Jeff Sessions
Attorney General Jeff Sessions waits to address the National Law Enforcement Conference on Human Exploitation in Atlanta, June 6, 2017. Reuters/Chris Aluka Berry

Attorney General Jeff Sessions is set to testify publicly before the Senate Intelligence Committee on Tuesday about Russia’s interference in the 2016 presidential election. He is also likely to face questions on why the attorney general was involved in former FBI Director James Comey’s firing if he recused himself from the Russia investigation.

"In light of reports regarding Mr. Comey's recent testimony before the Senate Select Committee on Intelligence, it is important that I have an opportunity to address these matters in the appropriate forum," Sessions wrote Saturday in a letter to Sen. Richard Shelby, chairman of the Senate Appropriations Subcommittee on Commerce, Justice, Science and Related Agencies.

Read: Attorney General Jeff Sessions Can Be Impeached If Found Guilty Of Perjury

"The Senate Intelligence Committee is the most appropriate forum for such matters, as it has been conducting an investigation and has access to relevant, classified information," the attorney general wrote.

Sessions’ public testimony will begin at 2:30 p.m. EDT and will be streamed live on the Senate Intelligence Committee’s website. CNN will telecast the testimony live on its news channel as well as other platforms including its website. CBSN will have live stream, which can be watched here.

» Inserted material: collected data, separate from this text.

(* ===== verification/LiveTail.v ===== *)
(** * Watching a recording that is still being made

    A player reads the file as it is, keeps the chunks that are broadcast meanwhile, and
    splices them on ([common/liveRecordingStream.ts], [LiveChunk] of [recordings/writer.rs]). *)

From Stdlib Require Import ZArith Lia SpecFloat Sorting.Sorted.
From stdpp Require Import base tactics gmap strings numbers option list.
From S2P Require Import Prelude Types Dirty Framebuffer Recorder Player PlayerFacts RecorderFacts RecorderAudit RecorderDemo.

Local Open Scope Z_scope.

(** ** Interleavings *)

(** Chunks arrive while [splice] works through its buffer. *)
Inductive LiveStep : Type := Arrive (chunk : LiveChunk) | Round.

Definition live_step (s : LiveStream) (step : LiveStep) : LiveStream :=
  match step with Arrive chunk => live_handle chunk s | Round => (live_splice_round s).1 end.

Definition arrivals (steps : list LiveStep) : list LiveChunk :=
  omap (fun step => match step with Arrive chunk => Some chunk | Round => None end) steps.

(** [pause] has been called, or nothing yet. *)
Definition paused (s : LiveStream) : Prop :=
  ls_buffer s = [] /\ ls_armed s = false /\ ls_tailing s = false.

Definition precedes (c d : LiveChunk) : Prop := lc_offset c < lc_offset d.

Section splice.
Variables (boundary : Z) (applied0 : list LiveChunk).

Definition past (o : Z) (l : list LiveChunk) : list LiveChunk := List.filter (fun c => o <? lc_offset c) l.

Lemma past_app o l l' : past o (l ++ l') = past o l ++ past o l'.
Proof. apply List.filter_app. Qed.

Sessions has come under scanner after he failed to disclose meetings with Russian Ambassador Sergey Kislyak during the presidential campaign. During his confirmation hearing in January, Sessions testified under oath saying he "did not have communications with the Russians." However, the Washington Post reported on March 1, citing Justice Department officials that Sessions — who was then an Alabama senator —spoke to Kislyak in July and September "at the height of what U.S. intelligence officials say was a Russian cyber campaign to upend the U.S. presidential race.”

On March 2, Sessions agreed he was in touch with one Russian official a couple of times. He also recused himself from investigations into President Donald Trump's presidential campaign and its alleged ties to Russia.

“Let me be clear: I never had meetings with Russian operatives or Russian intermediaries about the Trump campaign,” Sessions said at the time. “The idea that I was part of a ‘continuing exchange of information during the campaign between Trump surrogates and intermediaries for the Russian government’ is totally false.”

Read: ACLU Files Ethics Complaint Against Sessions

When Comey was fired in May, the White House said Sessions and Deputy Attorney General Rod Rosentein recommended the president to do so — two months after Sessions recused himself.

"Recommending Director Comey’s firing would seem to be a violation of his recusal, and Attorney General Sessions needs to answer for that," Senate Minority Leader Charles Schumer (D-New York) said Monday.

During the June 8 testimony before the committee, Comey said he did not know why Sessions was involved in his firing despite recusing himself.

“That’s a question I can’t answer,” Comey said. “I think it’s a reasonable question. If, as the president said, I was fired because of the Russia investigation, why was the attorney general involved in that chain? I don’t know, and so I don’t have an answer for the question.”

Comey also indicated to the committee that Sessions may have had more interactions with Russian officials during the campaign and before the recusal the FBI knew of facts that would make Sessions’ involvement in the Russia investigation “problematic.”